- _WHAT YOU NEED TO DO_
Print, exactly as written, every line from the first line of the records below through the line containing "cap, decal. They", and nothing further.

- _Dataset entries_
(** X19. In every state the component reaches, a rebuild leaves exactly
    five children, in the order torso, collar, left and right sleeve or
    cap, decal. They are new objects: their five identities are distinct,
    none is the identity of a child the group held before, and the two
    material objects they use did not exist before. The geometry of
    every child the group held before is disposed of, once per child and
    in order. *)
Theorem rebuild_replaces_group (us : list Update) (p : Props)
    (st : Refs) (children : list Mesh) :
  st = updates three unmounted us ->
  shirtGroupRef st = Some children ->
  exists group,
    shirtGroupRef (rebuild three p st) = Some group /\
    part <$> group =
      (if sleeved (sleeveLength p)
       then [torso; collar; leftArm; rightArm; printMesh]
       else [torso; collar; leftCap; rightCap; printMesh]) /\
    addr <$> group =
      [nextAddr st + 1; nextAddr st + 2; nextAddr st + 3; nextAddr st + 4;
       nextAddr st + 6] /\
    NoDup (addr <$> group) /\
    Forall (fun m => Forall (fun old => addr m <> addr old) children) group /\
    material <$> group =
      [nextAddr st; nextAddr st; nextAddr st; nextAddr st; nextAddr st + 5] /\
    Forall (fun m => materials st !! material m = None) group /\
    disposed (rebuild three p st) = disposed st ++ (geometry <$> children).
Proof.
  intros Hst Hg.
  destruct (updates_alloc us unmounted unmounted_alloc) as [Hmesh Hmat].
  rewrite <- Hst in Hmesh, Hmat. specialize (Hmesh children Hg).
  eexists. split; [exact (rebuild_group three p st children Hg)|].
  rewrite (rebuild_disposed three p st children Hg).
  assert (forall a b c d e : nat,
            a < b -> b < c -> c < d -> d < e -> NoDup [a; b; c; d; e]) as Hnd.
  { intros a b c d e ? ? ? ?.
    repeat (apply NoDup_cons; split;
            [rewrite ?elem_of_cons, elem_of_nil; lia|]).
    apply NoDup_nil_2. }
  assert (forall k, nextAddr st <= k ->
            Forall (fun old => k <> addr old) children) as Hnew.
  { intros k Hk. eapply Forall_impl; [exact Hmesh|]. simpl. lia. }
  assert (forall k, nextAddr st <= k -> materials st !! k = None) as Hnone.
  { intros k Hk. apply eq_None_not_Some. intros Hs%Hmat. lia. }
  destruct (sleeveLength p).
  - rewrite sleeveParts_sleeveless. simpl.
    replace (nextAddr st + 3 + 1) with (nextAddr st + 4) by lia.
    split; [done|]. split; [done|]. split; [apply Hnd; lia|].
    split; [repeat (apply Forall_cons; split; [apply Hnew; simpl; lia|]);
            apply Forall_nil_2|].
    split; [done|]. split; [|done].
    repeat (apply Forall_cons; split; [apply Hnone; simpl; lia|]).
    apply Forall_nil_2.
  - rewrite (sleeveParts_sleeved three SHORT _ _ _ _ _ eq_refl). simpl.
    replace (nextAddr st + 3 + 1) with (nextAddr st + 4) by lia.
    split; [done|]. split; [done|]. split; [apply Hnd; lia|].
    split; [repeat (apply Forall_cons; split; [apply Hnew; simpl; lia|]);
            apply Forall_nil_2|].
    split; [done|]. split; [|done].
    repeat (apply Forall_cons; split; [apply Hnone; simpl; lia|]).
    apply Forall_nil_2.
  - rewrite (sleeveParts_sleeved three LONG _ _ _ _ _ eq_refl). simpl.
    replace (nextAddr st + 3 + 1) with (nextAddr st + 4) by lia.
    split; [done|]. split; [done|]. split; [apply Hnd; lia|].
    split; [repeat (apply Forall_cons; split; [apply Hnew; simpl; lia|]);
            apply Forall_nil_2|].
    split; [done|]. split; [|done].
    repeat (apply Forall_cons; split; [apply Hnone; simpl; lia|]).
    apply Forall_nil_2.
Qed.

- _SOLUTION_
(** X19. In every state the component reaches, a rebuild leaves exactly
    five children, in the order torso, collar, left and right sleeve or
    cap, decal. They are new objects: their five identities are distinct,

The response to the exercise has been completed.